## Records for the exercise
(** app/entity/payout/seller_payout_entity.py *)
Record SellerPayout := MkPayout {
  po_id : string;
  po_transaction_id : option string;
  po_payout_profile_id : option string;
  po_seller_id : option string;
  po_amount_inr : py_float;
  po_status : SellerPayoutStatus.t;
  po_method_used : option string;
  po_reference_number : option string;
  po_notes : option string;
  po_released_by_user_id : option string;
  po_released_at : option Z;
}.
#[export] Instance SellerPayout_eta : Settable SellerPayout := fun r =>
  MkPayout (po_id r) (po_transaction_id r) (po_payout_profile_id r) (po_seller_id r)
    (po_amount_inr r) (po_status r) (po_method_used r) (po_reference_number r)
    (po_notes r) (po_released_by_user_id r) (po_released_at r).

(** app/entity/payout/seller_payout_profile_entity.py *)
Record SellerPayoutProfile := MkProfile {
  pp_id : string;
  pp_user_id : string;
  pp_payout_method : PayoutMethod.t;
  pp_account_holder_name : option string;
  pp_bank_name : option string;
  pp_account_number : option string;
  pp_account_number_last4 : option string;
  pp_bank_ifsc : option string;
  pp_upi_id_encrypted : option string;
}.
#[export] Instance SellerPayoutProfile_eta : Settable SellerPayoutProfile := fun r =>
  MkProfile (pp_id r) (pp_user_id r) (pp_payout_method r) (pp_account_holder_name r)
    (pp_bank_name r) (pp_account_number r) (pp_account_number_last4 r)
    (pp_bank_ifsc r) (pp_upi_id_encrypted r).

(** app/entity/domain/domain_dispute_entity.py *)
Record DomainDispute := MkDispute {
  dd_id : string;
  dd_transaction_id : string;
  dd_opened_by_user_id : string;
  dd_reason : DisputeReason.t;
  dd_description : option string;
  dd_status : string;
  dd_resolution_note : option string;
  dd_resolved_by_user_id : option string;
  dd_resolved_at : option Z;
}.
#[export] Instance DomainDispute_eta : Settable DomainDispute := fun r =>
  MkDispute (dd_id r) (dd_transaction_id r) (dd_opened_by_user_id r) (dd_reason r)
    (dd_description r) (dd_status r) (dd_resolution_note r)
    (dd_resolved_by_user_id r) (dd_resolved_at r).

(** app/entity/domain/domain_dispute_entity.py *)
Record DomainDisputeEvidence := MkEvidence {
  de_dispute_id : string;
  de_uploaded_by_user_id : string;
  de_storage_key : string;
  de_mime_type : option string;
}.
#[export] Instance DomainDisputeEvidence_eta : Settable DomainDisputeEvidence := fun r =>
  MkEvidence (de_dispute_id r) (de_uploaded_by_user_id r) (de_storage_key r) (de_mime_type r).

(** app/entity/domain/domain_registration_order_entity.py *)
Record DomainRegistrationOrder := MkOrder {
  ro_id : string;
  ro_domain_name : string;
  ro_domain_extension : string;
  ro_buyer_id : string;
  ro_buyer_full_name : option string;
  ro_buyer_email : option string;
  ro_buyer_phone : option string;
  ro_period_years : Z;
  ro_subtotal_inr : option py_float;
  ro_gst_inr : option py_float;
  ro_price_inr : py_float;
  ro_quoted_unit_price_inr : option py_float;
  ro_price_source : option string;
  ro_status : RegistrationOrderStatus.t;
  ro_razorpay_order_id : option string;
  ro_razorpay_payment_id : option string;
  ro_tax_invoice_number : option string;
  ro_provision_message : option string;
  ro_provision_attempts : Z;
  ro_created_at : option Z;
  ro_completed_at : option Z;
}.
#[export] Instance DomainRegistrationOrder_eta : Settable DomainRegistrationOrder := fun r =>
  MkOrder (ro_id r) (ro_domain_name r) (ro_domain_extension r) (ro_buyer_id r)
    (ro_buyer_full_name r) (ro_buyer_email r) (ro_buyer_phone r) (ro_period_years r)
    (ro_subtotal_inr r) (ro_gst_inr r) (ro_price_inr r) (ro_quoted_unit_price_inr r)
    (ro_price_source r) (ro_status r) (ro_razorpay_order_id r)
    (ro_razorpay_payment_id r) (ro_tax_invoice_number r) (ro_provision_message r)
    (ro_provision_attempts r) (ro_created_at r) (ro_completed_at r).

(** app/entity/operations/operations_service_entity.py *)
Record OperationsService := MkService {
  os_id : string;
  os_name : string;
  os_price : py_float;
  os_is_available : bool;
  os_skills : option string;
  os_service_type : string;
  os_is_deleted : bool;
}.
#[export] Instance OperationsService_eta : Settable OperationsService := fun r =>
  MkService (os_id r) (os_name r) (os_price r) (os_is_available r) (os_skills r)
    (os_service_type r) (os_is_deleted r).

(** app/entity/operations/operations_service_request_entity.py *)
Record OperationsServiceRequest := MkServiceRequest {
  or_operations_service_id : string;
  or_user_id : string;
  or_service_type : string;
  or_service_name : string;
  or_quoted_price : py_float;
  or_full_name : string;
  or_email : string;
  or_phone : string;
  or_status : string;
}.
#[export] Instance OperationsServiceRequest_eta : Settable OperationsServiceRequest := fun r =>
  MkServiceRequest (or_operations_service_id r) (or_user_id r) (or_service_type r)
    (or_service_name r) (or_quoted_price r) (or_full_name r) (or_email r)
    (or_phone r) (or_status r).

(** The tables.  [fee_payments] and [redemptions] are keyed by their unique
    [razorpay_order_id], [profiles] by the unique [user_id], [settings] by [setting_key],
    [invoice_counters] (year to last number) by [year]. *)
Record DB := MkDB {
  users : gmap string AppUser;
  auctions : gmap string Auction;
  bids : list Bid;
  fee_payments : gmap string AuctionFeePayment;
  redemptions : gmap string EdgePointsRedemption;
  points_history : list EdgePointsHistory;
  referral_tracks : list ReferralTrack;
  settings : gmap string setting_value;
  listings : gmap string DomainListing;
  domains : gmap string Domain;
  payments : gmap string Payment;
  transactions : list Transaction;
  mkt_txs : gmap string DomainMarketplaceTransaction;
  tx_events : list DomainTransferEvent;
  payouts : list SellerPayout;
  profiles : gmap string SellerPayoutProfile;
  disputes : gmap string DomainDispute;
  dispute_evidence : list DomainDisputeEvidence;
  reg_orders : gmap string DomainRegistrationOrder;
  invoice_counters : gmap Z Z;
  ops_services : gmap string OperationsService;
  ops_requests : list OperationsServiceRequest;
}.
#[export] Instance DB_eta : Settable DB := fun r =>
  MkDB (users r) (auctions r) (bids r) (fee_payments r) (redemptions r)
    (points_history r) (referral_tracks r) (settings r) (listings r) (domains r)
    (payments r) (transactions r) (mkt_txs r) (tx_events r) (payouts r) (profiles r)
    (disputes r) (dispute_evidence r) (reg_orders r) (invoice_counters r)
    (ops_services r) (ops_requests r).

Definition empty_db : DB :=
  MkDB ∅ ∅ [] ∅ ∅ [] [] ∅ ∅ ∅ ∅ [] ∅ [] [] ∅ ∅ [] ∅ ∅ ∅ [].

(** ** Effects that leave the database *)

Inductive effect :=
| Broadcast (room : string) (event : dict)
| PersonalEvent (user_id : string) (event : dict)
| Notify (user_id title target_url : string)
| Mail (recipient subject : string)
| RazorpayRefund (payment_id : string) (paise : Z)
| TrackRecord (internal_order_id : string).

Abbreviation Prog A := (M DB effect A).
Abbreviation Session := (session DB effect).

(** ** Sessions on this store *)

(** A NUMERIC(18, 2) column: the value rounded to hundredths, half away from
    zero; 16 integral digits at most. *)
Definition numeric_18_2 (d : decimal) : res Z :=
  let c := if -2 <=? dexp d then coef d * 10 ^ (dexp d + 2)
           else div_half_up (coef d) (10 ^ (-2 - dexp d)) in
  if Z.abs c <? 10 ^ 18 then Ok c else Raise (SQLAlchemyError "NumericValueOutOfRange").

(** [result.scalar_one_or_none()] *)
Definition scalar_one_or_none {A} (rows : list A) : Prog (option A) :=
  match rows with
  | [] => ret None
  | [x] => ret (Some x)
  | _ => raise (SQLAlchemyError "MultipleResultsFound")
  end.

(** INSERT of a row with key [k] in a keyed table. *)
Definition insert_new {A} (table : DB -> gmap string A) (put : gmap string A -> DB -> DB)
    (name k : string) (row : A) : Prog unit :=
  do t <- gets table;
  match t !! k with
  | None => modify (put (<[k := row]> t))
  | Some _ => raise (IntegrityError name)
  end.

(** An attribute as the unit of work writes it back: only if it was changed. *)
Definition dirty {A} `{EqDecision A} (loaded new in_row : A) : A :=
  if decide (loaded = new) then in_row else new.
...
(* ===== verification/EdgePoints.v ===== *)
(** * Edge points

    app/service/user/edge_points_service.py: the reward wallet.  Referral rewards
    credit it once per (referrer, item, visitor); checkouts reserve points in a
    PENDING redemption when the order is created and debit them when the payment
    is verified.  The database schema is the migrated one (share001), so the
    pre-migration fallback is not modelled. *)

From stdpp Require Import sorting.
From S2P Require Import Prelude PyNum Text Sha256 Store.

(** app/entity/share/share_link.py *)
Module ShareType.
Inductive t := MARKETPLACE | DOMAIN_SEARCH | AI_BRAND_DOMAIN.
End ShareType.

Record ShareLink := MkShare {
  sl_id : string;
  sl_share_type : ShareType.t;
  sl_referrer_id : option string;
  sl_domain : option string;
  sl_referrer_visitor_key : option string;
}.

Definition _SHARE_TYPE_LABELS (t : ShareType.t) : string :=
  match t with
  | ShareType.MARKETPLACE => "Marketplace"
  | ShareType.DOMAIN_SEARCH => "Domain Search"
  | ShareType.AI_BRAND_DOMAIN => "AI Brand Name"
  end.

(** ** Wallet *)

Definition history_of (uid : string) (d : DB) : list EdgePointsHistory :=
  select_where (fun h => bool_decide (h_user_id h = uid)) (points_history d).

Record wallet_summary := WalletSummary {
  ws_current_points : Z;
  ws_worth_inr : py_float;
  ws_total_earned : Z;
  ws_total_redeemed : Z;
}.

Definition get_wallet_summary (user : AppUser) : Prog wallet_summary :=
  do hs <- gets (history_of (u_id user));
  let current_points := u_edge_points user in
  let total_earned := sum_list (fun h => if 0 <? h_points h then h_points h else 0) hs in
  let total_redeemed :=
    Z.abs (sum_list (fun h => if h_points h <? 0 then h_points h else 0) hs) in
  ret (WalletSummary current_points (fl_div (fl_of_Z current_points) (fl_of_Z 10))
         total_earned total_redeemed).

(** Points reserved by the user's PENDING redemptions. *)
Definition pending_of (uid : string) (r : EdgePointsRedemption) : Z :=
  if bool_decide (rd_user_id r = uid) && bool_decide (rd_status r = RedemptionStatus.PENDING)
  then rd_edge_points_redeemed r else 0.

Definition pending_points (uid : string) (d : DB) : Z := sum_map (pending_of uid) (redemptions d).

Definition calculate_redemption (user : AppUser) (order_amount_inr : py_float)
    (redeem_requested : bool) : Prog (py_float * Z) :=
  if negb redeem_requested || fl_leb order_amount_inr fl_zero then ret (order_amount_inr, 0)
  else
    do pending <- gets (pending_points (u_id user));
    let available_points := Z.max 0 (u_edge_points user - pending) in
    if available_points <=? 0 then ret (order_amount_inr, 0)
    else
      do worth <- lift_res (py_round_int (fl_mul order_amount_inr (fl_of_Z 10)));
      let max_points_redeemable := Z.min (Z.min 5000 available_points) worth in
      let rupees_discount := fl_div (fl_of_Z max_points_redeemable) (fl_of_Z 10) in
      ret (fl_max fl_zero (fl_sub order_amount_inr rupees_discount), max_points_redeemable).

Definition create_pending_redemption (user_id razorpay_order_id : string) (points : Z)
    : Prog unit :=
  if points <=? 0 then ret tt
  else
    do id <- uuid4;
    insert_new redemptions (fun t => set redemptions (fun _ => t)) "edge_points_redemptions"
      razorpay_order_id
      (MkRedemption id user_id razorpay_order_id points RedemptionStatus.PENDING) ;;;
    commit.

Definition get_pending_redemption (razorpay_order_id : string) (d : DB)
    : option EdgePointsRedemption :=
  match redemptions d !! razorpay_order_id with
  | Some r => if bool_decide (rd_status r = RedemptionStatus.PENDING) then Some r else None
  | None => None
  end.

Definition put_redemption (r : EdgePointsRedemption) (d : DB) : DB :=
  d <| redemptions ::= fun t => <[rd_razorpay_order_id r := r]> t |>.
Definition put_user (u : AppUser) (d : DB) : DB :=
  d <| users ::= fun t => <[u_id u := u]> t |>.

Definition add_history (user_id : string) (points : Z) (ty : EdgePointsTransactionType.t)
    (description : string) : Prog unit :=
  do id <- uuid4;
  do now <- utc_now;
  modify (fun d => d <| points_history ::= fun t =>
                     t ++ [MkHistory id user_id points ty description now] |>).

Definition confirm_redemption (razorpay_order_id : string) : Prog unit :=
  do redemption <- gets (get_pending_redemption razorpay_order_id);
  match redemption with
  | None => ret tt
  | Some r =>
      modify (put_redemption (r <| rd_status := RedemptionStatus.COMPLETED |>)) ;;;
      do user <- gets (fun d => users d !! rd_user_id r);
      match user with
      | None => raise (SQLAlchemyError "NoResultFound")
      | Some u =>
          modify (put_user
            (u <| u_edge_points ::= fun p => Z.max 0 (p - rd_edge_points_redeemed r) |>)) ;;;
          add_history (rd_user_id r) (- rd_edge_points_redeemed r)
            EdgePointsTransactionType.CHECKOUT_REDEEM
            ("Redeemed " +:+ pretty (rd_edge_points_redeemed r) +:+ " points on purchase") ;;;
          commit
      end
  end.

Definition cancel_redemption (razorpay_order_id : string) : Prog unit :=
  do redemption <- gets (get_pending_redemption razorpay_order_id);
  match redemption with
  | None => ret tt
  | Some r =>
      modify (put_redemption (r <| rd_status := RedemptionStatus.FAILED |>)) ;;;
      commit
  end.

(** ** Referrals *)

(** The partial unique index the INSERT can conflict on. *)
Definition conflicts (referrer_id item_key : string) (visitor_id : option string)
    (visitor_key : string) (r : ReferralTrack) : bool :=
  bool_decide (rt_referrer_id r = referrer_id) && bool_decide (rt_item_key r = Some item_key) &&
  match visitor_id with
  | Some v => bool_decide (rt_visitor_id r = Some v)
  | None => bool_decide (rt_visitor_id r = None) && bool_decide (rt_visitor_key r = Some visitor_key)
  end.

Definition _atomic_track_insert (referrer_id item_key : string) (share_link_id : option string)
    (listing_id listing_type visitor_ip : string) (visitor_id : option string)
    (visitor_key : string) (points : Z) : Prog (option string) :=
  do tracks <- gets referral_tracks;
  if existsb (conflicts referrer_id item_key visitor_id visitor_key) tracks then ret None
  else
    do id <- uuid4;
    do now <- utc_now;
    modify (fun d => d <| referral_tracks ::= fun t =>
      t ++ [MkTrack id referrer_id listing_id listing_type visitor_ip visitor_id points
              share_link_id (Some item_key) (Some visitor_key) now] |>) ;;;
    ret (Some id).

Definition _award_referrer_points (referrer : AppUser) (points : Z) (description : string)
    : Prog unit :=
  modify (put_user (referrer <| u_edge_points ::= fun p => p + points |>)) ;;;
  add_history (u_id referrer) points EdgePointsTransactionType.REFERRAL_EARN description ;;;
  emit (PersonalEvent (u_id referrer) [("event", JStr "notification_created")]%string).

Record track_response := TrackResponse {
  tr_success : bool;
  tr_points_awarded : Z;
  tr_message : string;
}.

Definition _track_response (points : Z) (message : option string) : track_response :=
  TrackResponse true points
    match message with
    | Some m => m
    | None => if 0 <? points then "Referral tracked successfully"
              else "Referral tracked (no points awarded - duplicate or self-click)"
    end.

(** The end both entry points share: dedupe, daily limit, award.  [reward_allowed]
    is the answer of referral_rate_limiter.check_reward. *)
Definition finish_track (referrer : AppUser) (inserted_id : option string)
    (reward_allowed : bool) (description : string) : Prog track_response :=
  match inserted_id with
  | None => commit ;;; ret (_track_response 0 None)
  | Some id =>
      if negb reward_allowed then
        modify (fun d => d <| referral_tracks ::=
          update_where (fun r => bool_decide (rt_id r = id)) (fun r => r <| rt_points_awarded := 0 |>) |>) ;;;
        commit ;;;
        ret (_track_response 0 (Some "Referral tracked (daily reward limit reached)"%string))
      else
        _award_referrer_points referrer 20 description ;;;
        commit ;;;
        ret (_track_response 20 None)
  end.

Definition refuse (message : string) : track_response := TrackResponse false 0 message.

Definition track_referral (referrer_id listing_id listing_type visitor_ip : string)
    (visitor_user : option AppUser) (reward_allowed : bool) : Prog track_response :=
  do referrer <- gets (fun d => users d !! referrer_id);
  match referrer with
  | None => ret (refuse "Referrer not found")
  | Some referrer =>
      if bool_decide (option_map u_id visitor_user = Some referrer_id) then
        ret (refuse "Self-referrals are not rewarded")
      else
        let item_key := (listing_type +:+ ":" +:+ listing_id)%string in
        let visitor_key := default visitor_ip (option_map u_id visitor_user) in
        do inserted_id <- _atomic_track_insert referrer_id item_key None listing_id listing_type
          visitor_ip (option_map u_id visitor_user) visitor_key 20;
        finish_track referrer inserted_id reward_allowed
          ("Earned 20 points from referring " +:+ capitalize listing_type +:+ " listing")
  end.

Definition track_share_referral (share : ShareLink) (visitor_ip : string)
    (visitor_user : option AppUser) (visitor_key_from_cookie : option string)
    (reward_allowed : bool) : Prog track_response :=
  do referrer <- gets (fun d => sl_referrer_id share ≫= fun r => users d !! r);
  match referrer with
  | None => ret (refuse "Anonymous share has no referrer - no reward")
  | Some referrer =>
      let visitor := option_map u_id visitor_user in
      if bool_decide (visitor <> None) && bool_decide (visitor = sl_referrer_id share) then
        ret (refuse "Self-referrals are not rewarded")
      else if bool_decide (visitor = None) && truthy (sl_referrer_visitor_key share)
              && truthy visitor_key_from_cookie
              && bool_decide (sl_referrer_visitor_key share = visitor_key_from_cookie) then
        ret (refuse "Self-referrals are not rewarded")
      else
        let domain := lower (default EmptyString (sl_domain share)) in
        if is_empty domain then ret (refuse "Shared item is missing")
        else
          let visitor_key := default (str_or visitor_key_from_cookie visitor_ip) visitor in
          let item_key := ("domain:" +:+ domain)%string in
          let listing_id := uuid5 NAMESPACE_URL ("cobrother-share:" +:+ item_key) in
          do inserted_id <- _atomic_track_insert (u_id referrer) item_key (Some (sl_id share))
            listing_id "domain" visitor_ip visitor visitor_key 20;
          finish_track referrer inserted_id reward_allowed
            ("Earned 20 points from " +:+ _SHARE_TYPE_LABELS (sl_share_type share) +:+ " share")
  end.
* * *
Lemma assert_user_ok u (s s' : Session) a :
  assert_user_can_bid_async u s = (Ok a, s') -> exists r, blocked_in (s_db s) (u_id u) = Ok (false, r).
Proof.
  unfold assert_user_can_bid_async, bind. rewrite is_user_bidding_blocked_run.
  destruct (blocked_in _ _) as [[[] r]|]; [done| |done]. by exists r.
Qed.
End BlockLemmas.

## What needs to be done
Only one stretch of the records above is wanted: the lines between the one holding "disputes : gmap string DomainDispute;" and the one holding "MkDB (users r)", inclusive, reproduced exactly.

## Your solution
  disputes : gmap string DomainDispute;
  dispute_evidence : list DomainDisputeEvidence;
  reg_orders : gmap string DomainRegistrationOrder;
  invoice_counters : gmap Z Z;
  ops_services : gmap string OperationsService;
  ops_requests : list OperationsServiceRequest;
}.
#[export] Instance DB_eta : Settable DB := fun r =>
  MkDB (users r) (auctions r) (bids r) (fee_payments r) (redemptions r)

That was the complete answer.